Randy Villegas wins Democratic primary in California's Central Valley race
Randy Villegas finished first among Democrats in California’s 22nd District, turning a Central Valley primary into a test of progressive economic populism.

Randy Villegas emerged as the Democratic standard-bearer in California’s 22nd Congressional District after a June 2 top-two primary that kept Republican incumbent David Valadao on top overall but reset the general election for a still-competitive Central Valley seat. Villegas took 31.2% of the vote, or 18,149 ballots, ahead of Democrat Jasmeet Bains at 27.0% and 15,695 votes. Valadao led the field with 41.9% and 24,367 votes in a primary that drew 58,211 total votes.
The result sends Villegas into a November 3 general election against Valadao, a race shaped as much by redistricting as by ideology. California voters approved Proposition 50 in November 2025, and the new congressional maps will take effect after the November 2026 election and remain in use through 2030. Analysts said the new lines could make it easier for Democrats to challenge Valadao, even as the district still trends Republican.
That is the setting for a race that has become a stress test for how far progressive populism can travel in farm-country California. Maya C. Moore described it as part of a broader Democratic tug-of-war over whether the party should appeal to the middle or embrace a sharper economic message. Ballotpedia said Valadao, Bains and Villegas were leading in endorsements, fundraising and local media attention as of March 2026.
Villegas has leaned into the left flank of the party. A teacher, business owner and professor of political science at College of the Sequoias, he was appointed to the Visalia Unified Board of Education in 2021. His background runs through Golden Valley High School, Bakersfield College, California State University, Bakersfield and the University of California, Santa Cruz, where he earned a Ph.D. in 2022. His endorsements include Bernie Sanders, the Working Families Party, California Teachers Association, National Nurses United, California Environmental Voters, California Young Democrats, the Congressional Hispanic Caucus, BOLD PAC and the Congressional Progressive Caucus PAC.

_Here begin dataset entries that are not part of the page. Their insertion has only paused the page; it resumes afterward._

(** * media-transcriber: job manager, event bus, pipeline and orchestration

    A shallow embedding of the Go packages [internal/jobs],
    [internal/transcribe] and [internal/bootstrap], with the properties of
    the specification stated over it.

    Conventions.
    - A Go [string] is a byte sequence: it is a [string] here, one [ascii]
      per byte.
    - [int] and [int64] are [Z]; where the code increments a counter the
      64-bit wrap-around is written out ([wrap64]).
    - A method with a pointer receiver takes the receiver's value and
      returns the result first and the new value second.
    - A Go [error] is a value of [error]; [nil] is [None]. *)

From Stdlib Require Import ZArith List String Ascii Bool Lia Sorted.
From Stdlib Require Import DecimalString.
Import ListNotations.

Open Scope string_scope.
Open Scope list_scope.
Open Scope Z_scope.

(** String concatenation, Go's [+] on strings. *)
Infix "+++" := String.append (at level 60, right associativity).

(** ** Integers *)

(** Two's complement wrap-around of a 64-bit signed integer. *)
Definition wrap64 (z : Z) : Z := (z + 2 ^ 63) mod 2 ^ 64 - 2 ^ 63.

Definition MaxInt64 : Z := 2 ^ 63 - 1.

(** [%d] of [fmt]. *)
Definition itoa (z : Z) : string := NilZero.string_of_int (Z.to_int z).

(** ** The Go standard library functions the program calls

    These are not part of the repository; they are written here from
    their documented behaviour, on byte strings (the platform is taken
    to be Unix: the path separator is [/] and there are no volume
    names). *)

Module strings.

(** The value of a byte. *)
Definition byte (c : ascii) : N := N_of_ascii c.

Fixpoint rev (s : string) (acc : string) : string :=
  match s with
  | EmptyString => acc
  | String c s' => rev s' (String c acc)
  end.

(** [unicode.IsSpace] on the ASCII range: tab, line feed, vertical tab,
    form feed, carriage return, space. *)
Definition isSpace1 (a : ascii) : bool :=
  let a := byte a in
  ((9 <=? a) && (a <=? 13) || (a =? 32))%N.

(** The two-byte UTF-8 encodings of white space: U+0085 and U+00A0. *)
Definition isSpace2 (a b : ascii) : bool :=
  let a := byte a in let b := byte b in
  ((a =? 194) && ((b =? 133) || (b =? 160)))%N.

(** The three-byte UTF-8 encodings of white space: U+1680, U+2000 to
    U+200A, U+2028, U+2029, U+202F, U+205F and U+3000. *)
Definition isSpace3 (a b c : ascii) : bool :=
  let a := byte a in let b := byte b in let c := byte c in
  ((a =? 225) && (b =? 154) && (c =? 128)
   || (a =? 226) && (b =? 128)
      && ((128 <=? c) && (c <=? 138) || (c =? 168) || (c =? 169) || (c =? 175))
   || (a =? 226) && (b =? 129) && (c =? 159)
   || (a =? 227) && (b =? 128) && (c =? 128))%N.

(** [TrimLeftFunc(s, unicode.IsSpace)]: drop leading white-space runes.
    A byte sequence that is not one of the encodings above decodes to a
    rune that is not white space (or to [RuneError]) and stops the
    scan. *)
Fixpoint trimLeftSpace (s : string) : string :=
  match s with
  | EmptyString => EmptyString
  | String a s1 =>
      if isSpace1 a then trimLeftSpace s1
      else
        match s1 with
        | EmptyString => s
        | String b s2 =>
            if isSpace2 a b then trimLeftSpace s2
            else
              match s2 with
              | EmptyString => s
              | String c s3 =>
                  if isSpace3 a b c then trimLeftSpace s3 else s
              end
        end
  end.

(** The same scan on the reversed string, for [TrimRightFunc]: the last
    rune is found by stepping back over continuation bytes to a lead
    byte, so it is white space exactly when the string ends with one of
    the encodings. *)
Fixpoint trimLeftSpaceRev (r : string) : string :=
  match r with
  | EmptyString => EmptyString
  | String a r1 =>
      if isSpace1 a then trimLeftSpaceRev r1
      else
        match r1 with
        | EmptyString => r
        | String b r2 =>
            if isSpace2 b a then trimLeftSpaceRev r2
            else
              match r2 with
              | EmptyString => r
              | String c r3 =>
                  if isSpace3 c b a then trimLeftSpaceRev r3 else r
              end
        end
  end.

Definition trimRightSpace (s : string) : string :=
  rev (trimLeftSpaceRev (rev s "")) "".

(** [strings.TrimSpace]: all leading and trailing white space removed,
    as defined by Unicode. *)
Definition TrimSpace (s : string) : string :=
  trimRightSpace (trimLeftSpace s).

(** ASCII lower case of a byte. *)
Definition lower1 (a : ascii) : ascii :=
  if ((65 <=? byte a) && (byte a <=? 90))%N
  then ascii_of_N (byte a + 32) else a.

(** [strings.EqualFold], byte by byte with ASCII case folding.  This is
    the library's result whenever one argument consists of ASCII
    characters other than [k], [K], [s], [S] (whose Unicode fold orbits
    hold non-ASCII runes); the program calls it with the literal
    ["auto"]. *)
Fixpoint EqualFold (s t : string) : bool :=
  match s, t with
  | EmptyString, EmptyString => true
  | String a s', String b t' =>
      Ascii.eqb (lower1 a) (lower1 b) && EqualFold s' t'
  | _, _ => false
  end.

(** [strings.ToLower]: ASCII letters are lowered; the two non-ASCII
    runes whose lower case is ASCII are mapped to it (U+0130 to [i],
    U+212A to [k]).  Every other non-ASCII rune lowers to a non-ASCII
    rune, which the program never tells apart (it compares the result
    with ASCII literals only): those bytes are kept as they are. *)
Fixpoint ToLower (s : string) : string :=
  match s with
  | EmptyString => EmptyString
  | String a s1 =>
      match s1 with
      | String b s2 =>
          if ((byte a =? 196) && (byte b =? 176))%N
          then String "i" (ToLower s2)
          else
            match s2 with
            | String c s3 =>
                if ((byte a =? 226) && (byte b =? 132) && (byte c =? 170))%N
                then String "k" (ToLower s3)
                else String (lower1 a) (ToLower s1)
            | EmptyString => String (lower1 a) (ToLower s1)
            end
      | EmptyString => String (lower1 a) EmptyString
      end
  end.
(** X5: on a store of readings of 1900 or later, in ascending order,
    [GenerateBulk] ends in one of two ways: it returns 0 when none of
    the readings that pass the interval test is of the local day of
    the run, and otherwise it stops on the unbound [rain_midnight] of
    [rain_day]. *)
Theorem GenerateBulk_outcome calib_data :
  ascending calib_data ->
  Forall (fun r => datetime_1900 <= idx r < datetime_max) calib_data ->
  snd (GenerateBulk render_date dew_point winddir_degrees now_midnight calib_data)
  = if existsb (today now_midnight) (dedupe datetime_min calib_data)
    then Raise (UnboundLocalError "rain_midnight") else Ok 0.
Proof.
  intros Hs Hall. unfold GenerateBulk.
  assert (datetime_min <= datetime_1900) as Hmin by (vm_compute; discriminate).
  rewrite slice_all
    by (eapply List.Forall_impl; [| exact Hall]; cbv beta; intros r Hr; lia).
  pose proof (bulk_loop_outcome calib_data calib_data datetime_min Hs) as H.
  destruct (Bulk.bulk_loop _ _ _ _ calib_data datetime_min calib_data) as [rows out].
  cbn [snd] in *. rewrite H.
  - destruct (existsb _ _); reflexivity.
  - rewrite List.Forall_forall in *. intros r Hr. split; [exact Hr |].
    apply (Hall r Hr).
Qed.

(** *** The keys of a row *)

Lemma csv_report_dom calib_data report row :
  csv_report calib_data report = Ok row ->
  dom row = list_to_set written_keys.
Proof.
  unfold Bulk.csv_report.
  destruct (strftime _ _) as [date |]; simpl; [| discriminate].
  destruct (max_temp24 _ _) as [max_temp |]; simpl; [| discriminate].
  destruct (rain_rate _ _) as [rate |]; simpl; [| discriminate].
  destruct (fst (rain_day _ _ _)) as [rain_today |]; simpl; [| discriminate].
  intros E. injection E as <-.
  rewrite !dom_insert_L, dom_empty_L. set_solver.
Qed.

(** X7: every row [GenerateBulk] makes has the same eleven keys, all
    of them column names of [FIELDS], so that [csv.DictWriter] finds no
    key it does not know; every other column of the 43 is written
    empty. *)
Theorem csv_report_keys calib_data report row :
  csv_report calib_data report = Ok row ->
  (forall k, is_Some (row !! k) <-> k ∈ written_keys)
  /\ Forall (fun k => k ∈ FIELDS) written_keys
  /\ (forall k, k ∉ written_keys -> csv_field (row !! k) = ""%string)
  /\ length (writerow row) = 43%nat.
Proof.
  intros Hrow. pose proof (csv_report_dom _ _ _ Hrow) as Hdom.
  assert (forall k, is_Some (row !! k) <-> k ∈ written_keys) as Hkeys.
  { intros k. rewrite <- elem_of_dom, Hdom. apply elem_of_list_to_set. }
  split; [exact Hkeys |]. split; [| split].
  - apply (bool_decide_unpack _). vm_compute. exact I.
  - intros k Hk. destruct (row !! k) as [v |] eqn:E; [| reflexivity].
    exfalso. apply Hk, Hkeys. eauto.
  - unfold writerow. rewrite List.length_map. reflexivity.
Qed.

Lemma apart_ascending calib_data : Sorted apart calib_data -> ascending calib_data.
Proof.
  intros Hsorted. apply Sorted_StronglySorted in Hsorted.
  - unfold ascending. induction Hsorted as [| r s _ IH Hall]; constructor; [exact IH |].
    eapply List.Forall_impl; [| exact Hall]. unfold apart. simpl.
    intros x Hx. assert (0 < REPORTS_MAXIMUM_FREQUENCY) by reflexivity. lia.
  - intros x y z. unfold apart.
    assert (0 < REPORTS_MAXIMUM_FREQUENCY) by reflexivity. lia.
Qed.

Lemma apart_dedupe calib_data :
  Sorted apart calib_data ->
  Forall (fun r => datetime_1900 <= idx r) calib_data ->
  dedupe datetime_min calib_data = calib_data.
Proof.
  intros Hsorted Hall. apply dedupe_fixed.
  - eapply List.Forall_impl; [| exact Hall]. cbv beta. intros r Hr.
    assert (datetime_min + REPORTS_MAXIMUM_FREQUENCY <= datetime_1900)
      by (vm_compute; discriminate). lia.
  - apply Sorted_StronglySorted; [| exact Hsorted].
    intros x y z. unfold apart.
    assert (0 < REPORTS_MAXIMUM_FREQUENCY) by reflexivity. lia.
Qed.

(** X19: a store of readings of 1900 or later, each stamped at least
    three minutes after the one before and none of them of the local
    day of the run, is written in full: [GenerateBulk] returns 0 and
    makes one row for each reading, in the order of the store. *)
Theorem GenerateBulk_full_export calib_data :
  Sorted apart calib_data ->
  Forall (fun r => datetime_1900 <= idx r < datetime_max) calib_data ->
  existsb (today now_midnight) calib_data = false ->
  let run := GenerateBulk render_date dew_point winddir_degrees now_midnight calib_data in
  snd run = Ok 0 /\ List.map fst (fst run) = calib_data.
Proof.
  intros Hsorted Hall Htoday.
  assert (datetime_min <= datetime_1900) as Hmin by (vm_compute; discriminate).
  assert (dedupe datetime_min calib_data = calib_data) as Hdedupe
    by (apply apart_dedupe; [exact Hsorted |];
        eapply List.Forall_impl; [| exact Hall]; cbv beta; intros r Hr; lia).
  pose proof (apart_ascending _ Hsorted) as Hs.
  assert (Forall (fun r => In r calib_data /\ datetime_1900 <= idx r) calib_data) as Hin
    by (rewrite List.Forall_forall in *; intros r Hr; split;
        [exact Hr | apply (Hall r Hr)]).
  pose proof (bulk_loop_outcome calib_data calib_data datetime_min Hs Hin) as Hout.
  pose proof (bulk_loop_rows render_date dew_point winddir_degrees now_midnight
                calib_data calib_data datetime_min) as (_ & Hrows & _).
  cbv zeta. unfold GenerateBulk.
  rewrite slice_all
    by (eapply List.Forall_impl; [| exact Hall]; cbv beta; intros r Hr; lia).
  destruct (Bulk.bulk_loop _ _ _ _ calib_data datetime_min calib_data) as [rows out].
  cbn [fst snd] in *. rewrite Hdedupe, Htoday in *. subst out.
  split; [reflexivity | auto].
Qed.

End Generate.

Lemma GenerateBulk_full_export_witness :
  snd (GenerateBulk render_date dew_point winddir_degrees (day0 + DAY) one_day) = Ok 0
  /\ List.map fst (fst (GenerateBulk render_date dew_point winddir_degrees (day0 + DAY)
                          one_day))
     = one_day.
Proof.
  apply (GenerateBulk_full_export render_date dew_point winddir_degrees (day0 + DAY)
           one_day).
  - repeat constructor; vm_compute; discriminate.
  - repeat constructor; vm_compute; discriminate.
  - vm_compute. reflexivity.
Defined.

Bains, a physician and chief medical officer for the Central Valley on the California Medical Assistance Team, cast her challenge in sharper health care terms. She said Valadao voted to gut Medi-Cal and argued that the program provides 68% of the affordable health care in the community. Valadao, first elected to Congress in 2012, lost the seat in 2018 to TJ Cox and won it back in 2020. He has campaigned as a dairy farmer and an independent-minded lawmaker focused on local economic growth and water for farmers and communities.

The district’s new lines have made the seat more consequential, but they have not erased the underlying political split. Villegas has won the Democratic primary; now he must turn a progressive economic argument into a coalition broad enough to challenge one of the Central Valley’s most durable Republican incumbents.